Your objective> Among the entries below, how many lines contain the string "which"? Only the number is wanted.

= = =

(* ===== verification/MallocInv.v ===== *)
(** The invariant of the block allocator: which pages are arenas or big
    blocks, and that headers and free lists describe them. *)
From S2P Require Import Prelude Mem Str Word Bitmap FreeMap Vaddr Palloc Malloc.

Definition hram (h : heap) : mem := ram (hk h).

Lemma filter_all {A} (P : A → Prop) `{∀ x, Decision (P x)} (l : list A) : (∀ x, x ∈ l → P x) → filter P l = l.
Proof.
  induction l as [|y l IH]; intros Hl; [done|]. rewrite filter_cons_True by (apply Hl; left).
  f_equal. apply IH. intros x Hx. apply Hl. by right.
Qed.

(** * Descriptors *)

(** Block size and blocks per arena of the seven descriptors. *)
Definition desc_table : list (Z * Z) :=
  [(16, 255); (32, 127); (64, 63); (128, 31); (256, 15); (512, 7); (1024, 3)].
Definition desc_shape (x : desc) : Z * Z := (block_size x, blocks_per_arena x).

Lemma malloc_init_shape :
  ∃ ds, malloc_init = Ok ds ∧ desc_shape <$> ds = desc_table ∧ Forall (λ x, free_list x = []) ds.
Proof. eexists. split; [reflexivity|]. split; [reflexivity|]. by repeat constructor. Qed.

(** What the table gives about a descriptor. *)
Record desc_ok (x : desc) : Prop := {
  do_size : 16 <= block_size x <= 1024;
  do_cnt : 1 <= blocks_per_arena x <= 255;
  do_fit : block_size x * blocks_per_arena x <= 4084 }.

Lemma shape_desc_ok ds i x : desc_shape <$> ds = desc_table → zget ds i = Some x → desc_ok x.
Proof.
  intros Ht Hx. unfold zget in Hx. destruct (i <? 0); [done|].
  assert (desc_table !! Z.to_nat i = Some (desc_shape x)) as Hl.
  { rewrite <- Ht. by rewrite list_lookup_fmap, Hx. }
  apply list_elem_of_lookup_2 in Hl. unfold desc_table in Hl. repeat rewrite elem_of_cons in Hl.
  rewrite elem_of_nil in Hl. unfold desc_shape in Hl.
  destruct_or!; try done; injection Hl as E1 E2; split; lia.
Qed.

(** The heap with the free list of descriptor [d] replaced. *)
Definition with_free (h : heap) (d : Z) (x : desc) (l : list Z) : heap :=
  mkHeap (hk h) (<[Z.to_nat (d - 1) := set_free_list x l]> (descs h)).

Lemma get_desc_step {B} h d x (f : desc → HM B) : zget (descs h) (d - 1) = Some x →
  (get_desc d ≫= f) h = f x h.
Proof. intros E. apply M_bind_step. unfold get_desc. rewrite getS_step. unfold pureM. by rewrite E. Qed.

Lemma put_desc_Ok h d x l : zget (descs h) (d - 1) = Some x →
  put_desc d (set_free_list x l) h = Ok ((), with_free h d x l).
Proof.
  intros E. unfold put_desc. rewrite getS_step. unfold pureM, mbind, M_bind.
  by rewrite zset_Some by by eapply zget_Some_range.
Qed.

Lemma with_free_get h d x l d' : zget (descs h) (d - 1) = Some x →
  zget (descs (with_free h d x l)) (d' - 1) =
    if d =? d' then Some (set_free_list x l) else zget (descs h) (d' - 1).
Proof.
  intros E. apply zget_Some_range in E. simpl. rewrite zget_insert by done. by bcases; try lia.
Qed.

Lemma with_free_twice h d x l l' : zget (descs h) (d - 1) = Some x →
  with_free (with_free h d x l) d (set_free_list x l) l' = with_free h d x l'.
Proof. intros E. unfold with_free; simpl. by rewrite list_insert_insert_eq. Qed.

Lemma with_free_shape h d x l : zget (descs h) (d - 1) = Some x →
  desc_shape <$> descs (with_free h d x l) = desc_shape <$> descs h.
Proof.
  intros E. simpl. rewrite list_fmap_insert. apply list_insert_id. unfold zget in E.
  destruct (d - 1 <? 0); [done|]. by rewrite list_lookup_fmap, E.
Qed.

(** * Words of the heap *)

Definition set_hw (p w : Z) (h : heap) : heap := set_hk (set_ram (wr32 p w (hram h)) (hk h)) h.

Lemma ldw_step {B} h p (f : Z → HM B) : mapped (hram h) p 4 → (ldw p ≫= f) h = f (rd32 (hram h) p) h.
Proof.
  intros Hm. apply M_bind_step. unfold ldw, on_hk, on_ram. fold (hram h). rewrite load32_Ok by done.
  by destruct h as [[] ?].
Qed.
Lemma stw_Ok h p w : mapped (hram h) p 4 → stw p w h = Ok ((), set_hw p w h).
Proof. intros Hm. unfold stw, on_hk, on_ram. fold (hram h). by rewrite store32_Ok. Qed.
Lemma on_hk_Ok {A} (f : KM A) h a k : f (hk h) = Ok (a, k) → on_hk f h = Ok (a, set_hk k h).
Proof. unfold on_hk. by intros ->. Qed.

(** * Blocks of an arena *)

Definition block_at (a bs idx : Z) : Z := a + 12 + idx * bs.
Definition arena_of (b : Z) : Z := b - b mod 4096.
(** The free blocks of an arena. *)
Definition free_in (a : Z) (l : list Z) : list Z := filter (λ b, arena_of b = a) l.

Lemma block_at_in x a idx : desc_ok x → 0 <= idx < blocks_per_arena x →
  a + 12 <= block_at a (block_size x) idx ∧ block_at a (block_size x) idx + block_size x <= a + 4096.
Proof. intros [] Hi. unfold block_at. nia. Qed.

Lemma block_offset x idx : desc_ok x → 0 <= idx < blocks_per_arena x → 0 <= idx * block_size x <= 4084.
Proof. intros [] Hi. nia. Qed.

Lemma arena_of_in a b : a mod 4096 = 0 → a <= b < a + 4096 → arena_of b = a ∧ b mod 4096 = b - a.
Proof.
  intros Ha Hb. unfold arena_of. assert (b mod 4096 = b - a) as ->; [|lia].
  pose proof (Z.div_mod a 4096). rewrite <- (Z.mod_small (b - a) 4096) by lia.
  replace (b - a) with (b + (- (a / 4096)) * 4096) by lia. by rewrite Z.mod_add.
Qed.

Lemma block_arena x a idx : desc_ok x → a mod 4096 = 0 → 0 <= idx < blocks_per_arena x →
  arena_of (block_at a (block_size x) idx) = a ∧
  block_at a (block_size x) idx mod 4096 = 12 + idx * block_size x.
Proof.
  intros Hx Ha Hi. pose proof (block_at_in x a idx Hx Hi). pose proof (do_size _ Hx).
  destruct (arena_of_in a (block_at a (block_size x) idx) Ha) as [-> ->]; [lia|].
  split; [done|]. unfold block_at. lia.
Qed.

Lemma block_at_inj x a idx idx' : desc_ok x →
  block_at a (block_size x) idx = block_at a (block_size x) idx' → idx = idx'.
Proof. intros [] E. unfold block_at in E. nia. Qed.

Lemma block_at_apart x a i j : desc_ok x →
  block_at a (block_size x) i ≠ block_at a (block_size x) j →
  block_at a (block_size x) i + block_size x <= block_at a (block_size x) j ∨
  block_at a (block_size x) j + block_size x <= block_at a (block_size x) i.
Proof.
  intros [? _ _] Hne. unfold block_at in *. set (s := block_size x) in *.
  destruct (Z.lt_trichotomy i j) as [Hl|[->|Hl]]; [left|done|right].
  - assert ((i + 1) * s <= j * s) by (apply Z.mul_le_mono_nonneg_r; lia). lia.
  - assert ((j + 1) * s <= i * s) by (apply Z.mul_le_mono_nonneg_r; lia). lia.
Qed.

(** * Headers *)

(** The page [a] is an arena of descriptor [d], which is [x]. *)
Record arena_hdr (h : heap) (a d : Z) (x : desc) : Prop := {
  ah_page : kernel_page (hk h) a;
  ah_magic : rd32 (hram h) a = ARENA_MAGIC;
  ah_desc : rd32 (hram h) (a + 4) = d;
  ah_d : 1 <= d;
  ah_get : zget (descs h) (d - 1) = Some x;
  ah_ok : desc_ok x }.

Lemma header_mapped k a o : kmem_inv k → kernel_page k a → 0 <= o <= 8 → mapped (ram k) (a + o) 4.
Proof.
  intros Hi Hp Ho. destruct (kernel_page_facts k a Hi Hp) as (_ & _ & _ & Hm).
  eapply mapped_sub; [exact Hm|lia|lia].
Qed.

Lemma block_to_arena_Ok h a d x idx :
  kmem_inv (hk h) → arena_hdr h a d x → 0 <= idx < blocks_per_arena x →
  block_to_arena (block_at a (block_size x) idx) h = Ok (a, h).
Proof.
  intros Hi [Hp Hm Hd Hd1 Hx Hok] Hidx. destruct (kernel_page_facts _ _ Hi Hp) as (Ha & H0 & H1 & _).
  pose proof (block_at_in x a idx Hok Hidx) as [Hb0 Hb1]. pose proof (do_size _ Hok).
  destruct (block_arena x a idx Hok Ha Hidx) as [Har Hmod]. unfold PHYS_BASE in *.
  unfold block_to_arena. rewrite pg_round_down_sub by (unfold is_u32; lia).
  fold (arena_of (block_at a (block_size x) idx)). rewrite Har.
  rewrite (M_bind_step _ _ h () h) by (apply check_true, negb_true_iff, Z.eqb_neq; unfold NULL; lia).
  unfold a_magic. rewrite ldw_step by (rewrite <- (Z.add_0_r a); by apply header_mapped).
  rewrite (M_bind_step _ _ h () h) by (apply check_true; by apply Z.eqb_eq).
  unfold a_desc. rewrite ldw_step by by apply header_mapped. rewrite Hd.
  destruct (Z.eqb_spec d NULL); [unfold NULL in *; lia|].
  rewrite (M_bind_step _ _ h () h).
  2: { rewrite (get_desc_step _ _ x) by done. apply check_true, Z.eqb_eq. unfold sizeof_arena.
       rewrite pg_ofs_mod, Hmod. replace (12 + idx * block_size x - 12) with (idx * block_size x) by lia.
       rewrite u32_small by (pose proof (block_offset x idx Hok Hidx); lia). apply Z.mod_mul. lia. }
  by rewrite (M_bind_step _ _ h () h).
Qed.

Lemma arena_to_block_Ok h a d x idx :
  kmem_inv (hk h) → arena_hdr h a d x → 0 <= idx < blocks_per_arena x →
  arena_to_block a idx h = Ok (block_at a (block_size x) idx, h).
Proof.
  intros Hi [Hp Hm Hd Hd1 Hx Hok] Hidx. destruct (kernel_page_facts _ _ Hi Hp) as (Ha & H0 & H1 & _).
  pose proof (block_at_in x a idx Hok Hidx) as [Hb0 Hb1]. pose proof (do_size _ Hok). unfold PHYS_BASE in *.
  unfold arena_to_block, a_magic, a_desc.
  rewrite (M_bind_step _ _ h () h) by (apply check_true, negb_true_iff, Z.eqb_neq; unfold NULL; lia).
  rewrite ldw_step by (rewrite <- (Z.add_0_r a); by apply header_mapped).
  rewrite (M_bind_step _ _ h () h) by (apply check_true; by apply Z.eqb_eq).
  rewrite ldw_step by by apply header_mapped. rewrite Hd. rewrite (get_desc_step _ _ x) by done.
  rewrite (M_bind_step _ _ h () h) by (apply check_true, Z.ltb_lt; lia).
  pose proof (block_offset x idx Hok Hidx). unfold block_at, sizeof_arena in *. rewrite (u32_small (idx * _)) by lia. by rewrite u32_small by lia.
Qed.

Lemma arena_hdr_with_free h a d x l : arena_hdr h a d x → arena_hdr (with_free h d x l) a d (set_free_list x l).
Proof.
  intros [? ? ? ? Hx []]. split; try done. rewrite with_free_get by done. by rewrite Z.eqb_refl.
Qed.

(** The blocks [i, i + n) of an arena. *)
Definition blocks (a bs i : Z) (n : nat) : list Z := block_at a bs <$> seqZ i (Z.of_nat n).

Lemma blocks_S a bs i n : blocks a bs i (S n) = block_at a bs i :: blocks a bs (i + 1) n.
Proof.
  unfold blocks. rewrite seqZ_cons by lia. cbn [fmap list_fmap]. f_equal. f_equal. f_equal; lia.
Qed.

Lemma push_blocks_Ok n h a d x i :
  kmem_inv (hk h) → arena_hdr h a d x → 0 <= i → i + Z.of_nat n <= blocks_per_arena x →
  push_blocks n a d i h = Ok ((), with_free h d x (free_list x ++ blocks a (block_size x) i n)).
Proof.
  revert h x i. induction n as [|n IH]; intros h x i Hi Hh H0 Hn; cbn [push_blocks].
  - unfold blocks; simpl. rewrite app_nil_r. unfold with_free, mret, M_ret.
    rewrite list_insert_id; [by destruct h|]. pose proof (ah_get _ _ _ _ Hh) as Hx. unfold zget in Hx.
    destruct (d - 1 <? 0); [done|]. rewrite Hx. by destruct x.
  - rewrite (M_bind_step _ _ _ _ _ (arena_to_block_Ok h a d x i Hi Hh ltac:(lia))).
    pose proof (ah_get _ _ _ _ Hh) as Hx. rewrite (get_desc_step _ _ x) by done.
    rewrite (M_bind_step _ _ _ _ _ (put_desc_Ok h d x _ Hx)).
    rewrite (IH _ (set_free_list x (free_list x ++ [block_at a (block_size x) i])));
      [|done|by apply arena_hdr_with_free|lia|simpl; lia].
    rewrite with_free_twice by done. simpl. by rewrite <- app_assoc, blocks_S.
Qed.

Lemma remove_blocks_Ok n h a d x i :
  kmem_inv (hk h) → arena_hdr h a d x → 0 <= i → i + Z.of_nat n <= blocks_per_arena x →
  (∀ b, b ∈ blocks a (block_size x) i n → b ∈ free_list x) →
  remove_blocks n a d i h =
    Ok ((), with_free h d x (filter (λ b, b ∉ blocks a (block_size x) i n) (free_list x))).
Proof.
  revert h x i. induction n as [|n IH]; intros h x i Hi Hh H0 Hn Hin; cbn [remove_blocks].
  - unfold with_free, mret, M_ret. rewrite filter_all by (intros; apply not_elem_of_nil).
    rewrite list_insert_id; [by destruct h|]. pose proof (ah_get _ _ _ _ Hh) as Hx. unfold zget in Hx.
    destruct (d - 1 <? 0); [done|]. rewrite Hx. by destruct x.
  - rewrite (M_bind_step _ _ _ _ _ (arena_to_block_Ok h a d x i Hi Hh ltac:(lia))).
    pose proof (ah_get _ _ _ _ Hh) as Hx. unfold remove_block.
    set (b0 := block_at a (block_size x) i). rewrite blocks_S in Hin. fold b0 in Hin.
    rewrite (M_bind_step _ _ h () (with_free h d x (filter (λ c, c ≠ b0) (free_list x)))).
    2: { rewrite (get_desc_step _ _ x) by done. rewrite decide_True by (apply Hin; left). by apply put_desc_Ok. }
    rewrite (IH _ (set_free_list x (filter (λ c, c ≠ b0) (free_list x))));
      [|done|by apply arena_hdr_with_free|lia|simpl; lia|].
    + rewrite with_free_twice by done. simpl. rewrite list_filter_filter. do 3 f_equal.
      apply list_filter_iff. intros b. rewrite blocks_S, not_elem_of_cons. fold b0. tauto.
    + simpl. intros b Hb. apply list_elem_of_filter. split; [|apply Hin; by right].
      intros ->. unfold blocks in Hb. apply list_elem_of_fmap in Hb as (j & E & Hj).
      apply elem_of_seqZ in Hj. apply (block_at_inj x) in E; [lia|apply Hh].
Qed.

= = =

Answer section> 2